---------- RECORDS SUPPLIED
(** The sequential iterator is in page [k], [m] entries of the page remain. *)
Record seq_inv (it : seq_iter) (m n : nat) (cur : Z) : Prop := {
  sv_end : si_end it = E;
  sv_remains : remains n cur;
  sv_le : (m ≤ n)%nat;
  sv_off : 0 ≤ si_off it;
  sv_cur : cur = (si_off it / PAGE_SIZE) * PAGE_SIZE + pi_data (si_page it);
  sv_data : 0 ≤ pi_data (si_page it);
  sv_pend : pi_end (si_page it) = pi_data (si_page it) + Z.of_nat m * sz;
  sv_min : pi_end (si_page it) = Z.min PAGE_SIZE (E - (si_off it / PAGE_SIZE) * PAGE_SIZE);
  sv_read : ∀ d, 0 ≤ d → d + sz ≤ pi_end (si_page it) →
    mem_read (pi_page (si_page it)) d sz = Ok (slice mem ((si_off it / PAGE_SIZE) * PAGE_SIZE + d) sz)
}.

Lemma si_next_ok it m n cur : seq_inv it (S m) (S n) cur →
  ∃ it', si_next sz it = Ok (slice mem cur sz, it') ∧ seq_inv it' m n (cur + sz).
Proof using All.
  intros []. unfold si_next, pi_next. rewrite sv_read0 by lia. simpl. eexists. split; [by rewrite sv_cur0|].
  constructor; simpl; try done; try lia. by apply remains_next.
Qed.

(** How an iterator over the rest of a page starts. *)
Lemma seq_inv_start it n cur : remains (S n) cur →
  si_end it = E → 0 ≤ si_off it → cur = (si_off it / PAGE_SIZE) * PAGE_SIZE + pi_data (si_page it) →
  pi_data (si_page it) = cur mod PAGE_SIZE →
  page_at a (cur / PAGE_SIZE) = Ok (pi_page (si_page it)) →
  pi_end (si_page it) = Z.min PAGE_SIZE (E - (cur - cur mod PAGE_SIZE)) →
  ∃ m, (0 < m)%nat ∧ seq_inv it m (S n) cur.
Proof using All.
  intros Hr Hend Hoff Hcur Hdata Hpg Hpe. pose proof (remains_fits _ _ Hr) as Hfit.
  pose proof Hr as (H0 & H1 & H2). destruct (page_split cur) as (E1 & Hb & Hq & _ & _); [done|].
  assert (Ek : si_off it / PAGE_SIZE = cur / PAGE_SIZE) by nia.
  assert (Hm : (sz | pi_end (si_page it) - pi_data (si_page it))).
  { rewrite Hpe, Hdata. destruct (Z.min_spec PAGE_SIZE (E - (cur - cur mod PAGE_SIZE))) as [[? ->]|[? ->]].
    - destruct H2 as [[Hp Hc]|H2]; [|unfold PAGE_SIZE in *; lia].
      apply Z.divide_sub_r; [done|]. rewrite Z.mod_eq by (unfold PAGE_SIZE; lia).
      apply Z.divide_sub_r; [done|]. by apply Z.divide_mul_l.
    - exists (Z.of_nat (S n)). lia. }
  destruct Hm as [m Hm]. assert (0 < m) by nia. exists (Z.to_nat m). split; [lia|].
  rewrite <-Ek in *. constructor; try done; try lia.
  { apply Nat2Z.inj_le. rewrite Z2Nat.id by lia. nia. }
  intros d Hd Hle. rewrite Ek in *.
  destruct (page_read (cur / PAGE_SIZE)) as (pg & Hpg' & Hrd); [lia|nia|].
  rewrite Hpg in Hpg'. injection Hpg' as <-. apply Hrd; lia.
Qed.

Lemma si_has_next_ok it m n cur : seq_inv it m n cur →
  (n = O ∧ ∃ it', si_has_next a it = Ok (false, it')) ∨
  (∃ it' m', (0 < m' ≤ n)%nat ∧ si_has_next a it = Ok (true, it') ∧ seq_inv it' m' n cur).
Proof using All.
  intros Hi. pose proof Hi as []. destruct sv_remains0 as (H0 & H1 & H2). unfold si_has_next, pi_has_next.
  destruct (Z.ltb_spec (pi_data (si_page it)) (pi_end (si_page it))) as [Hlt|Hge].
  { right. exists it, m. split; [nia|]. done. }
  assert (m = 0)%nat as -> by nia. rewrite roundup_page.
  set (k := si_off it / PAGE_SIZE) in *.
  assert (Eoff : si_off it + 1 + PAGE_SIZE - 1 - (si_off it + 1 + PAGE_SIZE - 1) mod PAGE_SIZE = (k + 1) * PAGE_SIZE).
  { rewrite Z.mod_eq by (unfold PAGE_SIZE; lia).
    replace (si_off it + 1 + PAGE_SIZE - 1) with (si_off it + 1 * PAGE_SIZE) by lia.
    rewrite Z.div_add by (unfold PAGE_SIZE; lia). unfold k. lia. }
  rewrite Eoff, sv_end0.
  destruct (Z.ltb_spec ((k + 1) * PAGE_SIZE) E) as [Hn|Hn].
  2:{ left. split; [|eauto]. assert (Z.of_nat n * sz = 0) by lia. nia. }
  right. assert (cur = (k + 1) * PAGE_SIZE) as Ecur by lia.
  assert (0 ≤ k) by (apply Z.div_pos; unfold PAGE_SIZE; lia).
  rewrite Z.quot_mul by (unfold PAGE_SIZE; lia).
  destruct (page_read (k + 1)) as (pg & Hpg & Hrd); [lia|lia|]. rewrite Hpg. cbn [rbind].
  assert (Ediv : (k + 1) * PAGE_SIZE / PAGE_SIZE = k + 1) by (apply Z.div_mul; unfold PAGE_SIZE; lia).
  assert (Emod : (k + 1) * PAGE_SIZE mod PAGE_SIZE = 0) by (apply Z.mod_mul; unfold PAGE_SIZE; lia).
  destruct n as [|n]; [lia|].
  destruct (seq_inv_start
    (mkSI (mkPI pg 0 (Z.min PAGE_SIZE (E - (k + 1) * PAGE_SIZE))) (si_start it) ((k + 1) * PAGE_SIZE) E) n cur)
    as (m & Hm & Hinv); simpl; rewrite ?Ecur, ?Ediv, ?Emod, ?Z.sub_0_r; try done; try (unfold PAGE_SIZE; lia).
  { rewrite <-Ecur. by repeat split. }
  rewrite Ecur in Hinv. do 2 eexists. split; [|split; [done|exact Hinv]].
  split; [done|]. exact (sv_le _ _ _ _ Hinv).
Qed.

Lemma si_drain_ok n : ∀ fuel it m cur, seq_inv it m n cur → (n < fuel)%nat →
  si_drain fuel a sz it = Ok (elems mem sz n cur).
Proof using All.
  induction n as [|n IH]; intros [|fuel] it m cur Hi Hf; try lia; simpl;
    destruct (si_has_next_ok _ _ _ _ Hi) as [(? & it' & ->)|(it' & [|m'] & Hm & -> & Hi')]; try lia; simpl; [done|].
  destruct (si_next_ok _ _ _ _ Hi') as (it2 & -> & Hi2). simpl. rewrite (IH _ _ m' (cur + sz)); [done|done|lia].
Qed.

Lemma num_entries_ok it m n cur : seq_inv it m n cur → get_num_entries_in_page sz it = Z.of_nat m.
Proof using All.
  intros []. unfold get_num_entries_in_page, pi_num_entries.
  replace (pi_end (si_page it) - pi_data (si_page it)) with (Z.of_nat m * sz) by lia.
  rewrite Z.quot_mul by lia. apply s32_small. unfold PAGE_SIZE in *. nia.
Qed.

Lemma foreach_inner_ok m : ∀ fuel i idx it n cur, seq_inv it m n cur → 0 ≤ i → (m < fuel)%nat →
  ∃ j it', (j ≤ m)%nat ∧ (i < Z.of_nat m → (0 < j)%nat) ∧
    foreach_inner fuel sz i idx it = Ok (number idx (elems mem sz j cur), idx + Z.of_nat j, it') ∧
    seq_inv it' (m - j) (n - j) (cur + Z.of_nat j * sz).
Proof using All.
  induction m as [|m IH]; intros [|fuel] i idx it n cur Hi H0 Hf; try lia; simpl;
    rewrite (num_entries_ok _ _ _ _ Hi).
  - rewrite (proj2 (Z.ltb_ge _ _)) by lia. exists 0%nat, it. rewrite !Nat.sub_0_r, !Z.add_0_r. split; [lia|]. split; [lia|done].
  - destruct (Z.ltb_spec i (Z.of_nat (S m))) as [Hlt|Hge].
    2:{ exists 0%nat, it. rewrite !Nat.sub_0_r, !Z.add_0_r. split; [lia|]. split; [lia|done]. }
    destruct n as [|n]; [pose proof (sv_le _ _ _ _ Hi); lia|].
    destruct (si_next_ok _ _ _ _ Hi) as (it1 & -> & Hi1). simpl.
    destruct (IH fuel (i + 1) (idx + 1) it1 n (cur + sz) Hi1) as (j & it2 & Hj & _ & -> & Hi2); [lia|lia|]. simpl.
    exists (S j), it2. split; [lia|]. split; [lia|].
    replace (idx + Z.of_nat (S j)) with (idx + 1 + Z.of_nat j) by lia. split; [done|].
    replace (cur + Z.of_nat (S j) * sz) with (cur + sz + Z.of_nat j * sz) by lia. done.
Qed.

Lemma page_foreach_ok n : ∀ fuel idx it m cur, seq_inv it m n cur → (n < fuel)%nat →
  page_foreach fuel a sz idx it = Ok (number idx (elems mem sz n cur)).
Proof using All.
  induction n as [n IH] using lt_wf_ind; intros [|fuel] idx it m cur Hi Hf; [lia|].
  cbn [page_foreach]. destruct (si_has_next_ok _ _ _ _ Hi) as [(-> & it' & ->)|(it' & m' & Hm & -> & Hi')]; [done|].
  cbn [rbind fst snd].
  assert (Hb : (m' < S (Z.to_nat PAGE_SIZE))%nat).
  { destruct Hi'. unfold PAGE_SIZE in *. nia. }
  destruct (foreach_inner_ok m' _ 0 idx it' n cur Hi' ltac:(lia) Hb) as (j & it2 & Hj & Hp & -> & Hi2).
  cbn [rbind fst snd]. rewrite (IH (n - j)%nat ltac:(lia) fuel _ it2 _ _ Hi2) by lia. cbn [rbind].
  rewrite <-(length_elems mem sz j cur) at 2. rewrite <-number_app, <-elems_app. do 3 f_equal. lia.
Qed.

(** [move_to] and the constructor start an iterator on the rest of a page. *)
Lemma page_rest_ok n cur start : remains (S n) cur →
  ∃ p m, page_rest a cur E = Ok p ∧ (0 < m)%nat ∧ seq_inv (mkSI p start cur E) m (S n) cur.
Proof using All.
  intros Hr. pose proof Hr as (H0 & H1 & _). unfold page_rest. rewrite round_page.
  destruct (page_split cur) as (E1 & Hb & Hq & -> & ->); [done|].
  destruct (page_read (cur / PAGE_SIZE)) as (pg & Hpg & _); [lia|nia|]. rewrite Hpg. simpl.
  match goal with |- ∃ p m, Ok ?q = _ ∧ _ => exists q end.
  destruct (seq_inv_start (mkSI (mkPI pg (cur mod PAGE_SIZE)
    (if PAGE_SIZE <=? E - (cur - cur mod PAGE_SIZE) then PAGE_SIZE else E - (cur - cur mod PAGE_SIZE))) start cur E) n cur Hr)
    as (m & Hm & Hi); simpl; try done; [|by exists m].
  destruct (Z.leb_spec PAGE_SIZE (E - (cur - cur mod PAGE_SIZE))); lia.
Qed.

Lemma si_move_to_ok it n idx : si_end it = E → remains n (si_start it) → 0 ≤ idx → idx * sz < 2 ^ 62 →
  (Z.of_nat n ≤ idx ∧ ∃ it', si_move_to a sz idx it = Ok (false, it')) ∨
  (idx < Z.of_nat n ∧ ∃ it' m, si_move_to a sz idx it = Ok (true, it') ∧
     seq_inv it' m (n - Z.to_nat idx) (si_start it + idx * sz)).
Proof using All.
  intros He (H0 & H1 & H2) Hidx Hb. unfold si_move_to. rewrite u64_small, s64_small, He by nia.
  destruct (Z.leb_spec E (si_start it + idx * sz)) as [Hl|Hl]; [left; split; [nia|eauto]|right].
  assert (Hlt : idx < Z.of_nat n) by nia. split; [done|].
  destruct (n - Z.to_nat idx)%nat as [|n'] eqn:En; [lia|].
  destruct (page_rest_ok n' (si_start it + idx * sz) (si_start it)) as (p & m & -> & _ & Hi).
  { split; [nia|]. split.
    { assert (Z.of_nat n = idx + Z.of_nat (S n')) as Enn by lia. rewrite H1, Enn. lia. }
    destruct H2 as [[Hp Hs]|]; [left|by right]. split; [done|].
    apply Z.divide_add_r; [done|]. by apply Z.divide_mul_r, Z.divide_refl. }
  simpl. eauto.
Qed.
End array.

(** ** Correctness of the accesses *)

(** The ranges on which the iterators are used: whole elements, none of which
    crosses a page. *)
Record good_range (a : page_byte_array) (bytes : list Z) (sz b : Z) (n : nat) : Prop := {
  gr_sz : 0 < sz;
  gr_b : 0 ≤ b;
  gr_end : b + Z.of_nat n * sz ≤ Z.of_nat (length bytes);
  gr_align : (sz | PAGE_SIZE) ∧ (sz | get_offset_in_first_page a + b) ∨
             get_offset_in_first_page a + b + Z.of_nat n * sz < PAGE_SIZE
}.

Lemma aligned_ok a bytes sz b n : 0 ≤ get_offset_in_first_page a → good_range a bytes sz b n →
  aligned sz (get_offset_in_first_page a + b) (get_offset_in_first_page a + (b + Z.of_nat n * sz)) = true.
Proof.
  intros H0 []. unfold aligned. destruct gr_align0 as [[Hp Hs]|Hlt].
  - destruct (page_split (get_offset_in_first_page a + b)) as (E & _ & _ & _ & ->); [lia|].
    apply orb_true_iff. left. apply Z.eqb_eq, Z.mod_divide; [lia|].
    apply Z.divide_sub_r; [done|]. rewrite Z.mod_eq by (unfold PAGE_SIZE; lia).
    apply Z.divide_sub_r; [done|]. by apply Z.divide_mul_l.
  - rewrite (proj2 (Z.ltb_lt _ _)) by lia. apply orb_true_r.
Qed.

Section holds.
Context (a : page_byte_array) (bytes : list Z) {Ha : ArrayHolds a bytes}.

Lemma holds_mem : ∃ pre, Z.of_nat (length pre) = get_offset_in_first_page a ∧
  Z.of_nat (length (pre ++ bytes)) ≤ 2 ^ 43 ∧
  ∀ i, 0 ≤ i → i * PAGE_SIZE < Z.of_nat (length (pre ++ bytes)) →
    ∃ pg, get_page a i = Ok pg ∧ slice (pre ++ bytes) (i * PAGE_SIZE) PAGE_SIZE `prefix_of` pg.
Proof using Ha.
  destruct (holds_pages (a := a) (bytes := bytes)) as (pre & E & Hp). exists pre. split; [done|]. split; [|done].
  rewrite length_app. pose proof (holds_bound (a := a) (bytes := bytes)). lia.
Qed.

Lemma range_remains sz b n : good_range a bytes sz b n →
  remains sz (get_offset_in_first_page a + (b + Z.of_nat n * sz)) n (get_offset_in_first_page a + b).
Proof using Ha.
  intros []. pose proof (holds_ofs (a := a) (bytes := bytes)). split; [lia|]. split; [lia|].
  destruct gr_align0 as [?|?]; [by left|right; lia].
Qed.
--------------------
PROBLEM DETAILS
Copy the lines of the data above exactly as written, beginning with the line containing "(cur + sz)." and ending with the line containing "page_at a (cur", and leave out all other lines.

EXERCISE OUTPUT
  ∃ it', si_next sz it = Ok (slice mem cur sz, it') ∧ seq_inv it' m n (cur + sz).
Proof using All.
  intros []. unfold si_next, pi_next. rewrite sv_read0 by lia. simpl. eexists. split; [by rewrite sv_cur0|].
  constructor; simpl; try done; try lia. by apply remains_next.
Qed.

(** How an iterator over the rest of a page starts. *)
Lemma seq_inv_start it n cur : remains (S n) cur →
  si_end it = E → 0 ≤ si_off it → cur = (si_off it / PAGE_SIZE) * PAGE_SIZE + pi_data (si_page it) →
  pi_data (si_page it) = cur mod PAGE_SIZE →
  page_at a (cur / PAGE_SIZE) = Ok (pi_page (si_page it)) →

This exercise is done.